Sen. John Carona tells us he believes he's resolved constitutional questions about his local option highway funding bill and will win final Senate passage on Tuesday -- though he acknowledges he expects Gov. Rick Perry to "do everything he can to derail the bill" as it moves through the House.
Perry apparently had a change of heart about SB 855 yesterday, when he realized that not only was it about to win Senate approval -- but that most of the state's large population centers had opted in. Perry then solicited Lt. Gov. David Dewhurst's help in killing the bill yesterday, prompting a confrontational meeting between Perry, Carona and Dewhurst Wednesday afternoon.
"The governor is in a bit of a quandary. He views this as a tax bill, though others of us would disagree," Carona said. (The bill requires voters to approve fees or taxes for specific projects.) As for the rumored Perry veto, Carona says Perry "has indicated he will not make a final decision until the bill has gone through both chambers."
Carona believes that while Perry "doesn't want the bill on his desk," the governor will find the measure has "enormous support among public officials across the state" who are "starved" for transportation funding. Citing testimony that the state will have no way to fund new capacity after 2012, Carona says he believes his bill is the only solution to deal with what he calls "a looming crisis" with Texas highways. The state is maxing out on its ability to borrow for highways, and public-private partnerships have been proven to be far more costly than incremental tax increases, he said.

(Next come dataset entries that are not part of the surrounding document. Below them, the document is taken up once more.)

(* ===== verification/FileTools.v ===== *)
(** * Writing and reading files

    agent_core/atomic.py as the primitive operations of the file system it is made
    of, each of which may fail; agent_core/tools/files.py (write_file_bytes),
    agent_core/tools/paths.py (resolve_readable_path) and the tools edit_file,
    write_file and read_file.  The disk of the tools is that of [Patch]: a file is
    its text, or nothing when it is not UTF-8. *)

From stdpp Require Import base list strings pretty.
From Stdlib Require Import ZArith Lia Ascii.
From S2P Require Import Prelude PyData PyStr Json Content PyText JsonText Jsonl TextView Authority Patch.

(** ** atomic.py *)

(** The files of a directory by name; every disk there has been, the oldest first. *)
Record FileSystem := MkFS { fs_files : list (string * string); fs_past : list (list (string * string)); fs_io : nat }.

(** What a primitive does: it works, or it raises; a write that raises may have
    written a part. *)
Inductive IoOutcome := IoOk | IoFail (e : exn) (written : nat).

Section atomic.
Variable io : nat -> IoOutcome.

Definition primitive (done : list (string * string) -> list (string * string))
    (failed : nat -> list (string * string) -> list (string * string)) : M FileSystem unit := fun s =>
  match io (fs_io s) with
  | IoOk => (MkFS (done (fs_files s)) (fs_past s ++ [fs_files s]) (S (fs_io s)), Ok tt)
  | IoFail e n => (MkFS (failed n (fs_files s)) (fs_past s ++ [fs_files s]) (S (fs_io s)), Err e)
  end.

Definition untouched (n : nat) (d : list (string * string)) := d.

Definition make_parent : M FileSystem unit := primitive id untouched.
Definition make_temporary (temporary : string) : M FileSystem unit := primitive (dset temporary "") untouched.
Definition write_bytes (temporary data : string) : M FileSystem unit :=
  primitive (dset temporary data) (fun n => dset temporary (stake n data)).
Definition sync_file : M FileSystem unit := primitive id untouched.
Definition change_mode : M FileSystem unit := primitive id untouched.
Definition replace_file (temporary path : string) : M FileSystem unit :=
  primitive (fun d => match dget temporary d with Some b => dset path b (dpop temporary d) | None => d end) untouched.
(** [unlink(missing_ok=True)] *)
Definition unlink_missing_ok (temporary : string) : M FileSystem unit := primitive (dpop temporary) untouched.

(** [atomic_write_bytes]; [atomic_write_text] is the same on the encoded text.
    [temporary] is the new name [mkstemp] found. *)
Definition atomic_write_bytes (temporary path data : string) (mode : bool) : M FileSystem unit :=
  make_parent ;;;
  make_temporary temporary ;;;
  finally
    (write_bytes temporary data ;;;
     sync_file ;;;
     (if mode then change_mode else ret tt) ;;;
     replace_file temporary path)
    (unlink_missing_ok temporary).

Definition atomic_write_text (temporary path text : string) (mode : bool) : M FileSystem unit :=
  atomic_write_bytes temporary path (utf8_encode text) mode.
End atomic.

(** ** Text *)

(** [text.find(sub)] from the front. *)
Fixpoint find_sub (sub s : string) : option nat :=
  if startswith sub s then Some 0%nat
  else match s with
       | "" => None
       | String _ s' => match find_sub sub s' with Some k => Some (S k) | None => None end
       end.

(** [text.count(sub)] of a nonempty [sub]: occurrences that do not overlap, from
    the front; [skip] characters belong to the last one. *)
Fixpoint count_sub_go (sub : string) (skip : nat) (s : string) : Z :=
  match s with
  | "" => 0
  | String _ s' =>
      match skip with
      | S skip' => count_sub_go sub skip' s'
      | O => if startswith sub s then 1 + count_sub_go sub (String.length sub - 1) s' else count_sub_go sub 0 s'
      end
  end.
Definition count_sub (sub s : string) : Z := count_sub_go sub 0 s.

(** [text.replace(old, new, 1)] *)
Definition replace_first (old new s : string) : string :=
  match find_sub old s with
  | Some k => stake k s +:+ new +:+ sdrop (k + String.length old) s
  | None => s
  end.

(** ** The tools *)

Section tools.
Context `{Paths}.
Variable io_result : nat -> option exn.

Definition only_keys (allowed : list string) (arguments : list (string * json)) : bool :=
  forallb (fun k => name_in k allowed) (dkeys arguments).

(** tools/files.py: write_file_bytes *)
Definition write_file_bytes (path text : string) : M PatchState unit := disk_io io_result (dset path (Some text)).

(** EditFileTool.execute *)
Definition execute_edit (arguments : list (string * json)) : M PatchState json :=
  match dget "path" arguments, dget "old_text" arguments, dget "new_text" arguments with
  | path, old_text, new_text =>
      match path with
      | Some (JStr p) =>
          if negb (nonempty p) then fail (Exn EValueError "edit_file requires a non-empty string 'path'") else
          match old_text with
          | Some (JStr old) =>
              if negb (nonempty old) then fail (Exn EValueError "edit_file requires a non-empty string 'old_text'") else
              match new_text with
              | Some (JStr new) =>
                  if negb (only_keys ["path"; "old_text"; "new_text"] arguments)
                  then fail (Exn EValueError "edit_file accepts only 'path', 'old_text', and 'new_text'") else
                  file_path <- lift (resolve_path p) ;;
                  s <- get ;;
                  match dget file_path (ps_disk s) with
                  | None =>
                      if is_directory file_path then fail (Exn EIsADirectory ("[Errno 21] Is a directory: " +:+ repr_string file_path)) else
                      fail (Exn EFileNotFound ("[Errno 2] No such file or directory: " +:+ repr_string file_path))
                  | Some None => fail (Exn EUnicodeDecode "'utf-8' codec can't decode bytes")
                  | Some (Some content) =>
                      let occurrences := count_sub old content in
                      if occurrences =? 0 then fail (Exn EValueError "old_text was not found in the file") else
                      if 1 <? occurrences
                      then fail (Exn EValueError ("old_text appears " +:+ pretty occurrences +:+ " times; it must be unique")) else
                      write_file_bytes file_path (replace_first old new content) ;;;
                      ret (JObj [("path", JStr (display_path file_path)); ("replacements", JInt 1)])
                  end
              | _ => fail (Exn EValueError "edit_file requires a string 'new_text'")
              end
          | _ => fail (Exn EValueError "edit_file requires a non-empty string 'old_text'")
          end
      | _ => fail (Exn EValueError "edit_file requires a non-empty string 'path'")
      end
  end.

(** WriteFileTool.execute; creating a directory changes no file. *)
Definition execute_write (arguments : list (string * json)) : M PatchState json :=
  match dget "path" arguments with
  | Some (JStr p) =>
      if negb (nonempty p) then fail (Exn EValueError "write_file requires a non-empty string 'path'") else
      match dget "content" arguments with
      | Some (JStr content) =>
          match default (JBool false) (dget "overwrite" arguments) with
          | JBool overwrite =>
              if negb (only_keys ["path"; "content"; "overwrite"] arguments)
              then fail (Exn EValueError "write_file accepts only 'path', 'content', and 'overwrite'") else
              file_path <- lift (resolve_path p) ;;
              s <- get ;;
              let existed := path_exists (ps_disk s) file_path in
              if existed && negb overwrite
              then fail (Exn EValueError "file already exists; use edit_file, or explicitly set overwrite=true") else
              missing <- lift (missing_parents (ps_disk s) (parents_of file_path)) ;;
              for_each (fun _ => disk_io io_result id) missing ;;;
              write_file_bytes file_path content ;;;
              ret (JObj [("path", JStr (display_path file_path)); ("created", JBool (negb existed));
                         ("created_parent_dirs", JArr (map (fun d => JStr (display_path d)) missing));
                         ("bytes_written", JInt (utf8_len content))])
          | _ => fail (Exn EValueError "write_file requires a boolean 'overwrite'")
          end
      | _ => fail (Exn EValueError "write_file requires a string 'content'")
      end
  | _ => fail (Exn EValueError "write_file requires a non-empty string 'path'")
  end.

(** ** read_file *)

(** pathlib on the paths that start with the Session marker: the part behind it, the
    resolved location, whether that is inside of the sessions, the display form. *)
Class SessionRoot := {
  session_part : string -> option string;
  session_resolved : string -> string;
  within_sessions : string -> bool;
  as_posix : string -> string;
}.

(** tools/paths.py: resolve_readable_path *)
Definition resolve_readable_path `{SessionRoot} (path : string) : res (string * string) :=
  match session_part path with
  | Some relative =>
      let resolved := session_resolved relative in
      if within_sessions resolved then Ok (resolved, as_posix path)
      else value_error "session artifact path must stay within sessions"
  | None => resolved <~ resolve_path path ;; Ok (resolved, display_path resolved)
  end.

Definition positive_argument (name : string) (value : json) : res Z :=
  match value with
  | JInt z => if z <? 1 then value_error ("read_file requires '" +:+ name +:+ "' to be a positive integer") else Ok z
  | _ => value_error ("read_file requires '" +:+ name +:+ "' to be a positive integer")
  end.

(** [_parse_arguments] of read_file *)
Definition parse_read_arguments (arguments : list (string * json)) : res (string * Z * Z) :=
  match dget "path" arguments with
  | Some (JStr path) =>
      if negb (nonempty path) then value_error "read_file requires a non-empty string 'path'" else
      offset <~ positive_argument "offset" (default (JInt 1) (dget "offset" arguments)) ;;
      limit <~ positive_argument "limit" (default (JInt DEFAULT_READ_LIMIT) (dget "limit" arguments)) ;;
      if only_keys ["path"; "offset"; "limit"] arguments then Ok (path, offset, limit)
      else value_error "read_file accepts only 'path', 'offset', and 'limit'"
  | _ => value_error "read_file requires a non-empty string 'path'"
  end.

(** ReadFileTool.execute; [file_at]: the size and the text of a file, see [read_text_file]. *)
Definition execute_read `{SessionRoot} `{FloatText} (file_at : string -> res (Z * option text)) (arguments : list (string * json))
    : res (list (string * json) * text) :=
  a <~ parse_read_arguments arguments ;;
  let '(path, offset, limit) := a in
  found <~ resolve_readable_path path ;;
  file <~ file_at (fst found) ;;
  read_text_file [("path", JStr (snd found))] offset limit "read_file" (fst file) (snd file).
End tools.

The Transportation Committee chairman blames "raw politics" to the opposition to his bill. "In order to get re-elected, too many legislators are willing to forgo the most practical solution in order to maintain a perfect record voting against taxes," he said. "That's not statesmanship."
Sen. Steve Ogden convinced Carona to hold off on final passage because he questioned whether the bill violated the constitutional requirement that tax bills originate in the House, and that local bills must be advertised in advance of passage. Carona said he met with Ogden and a lawyer from Lege Council this morning to put those concerns to rest.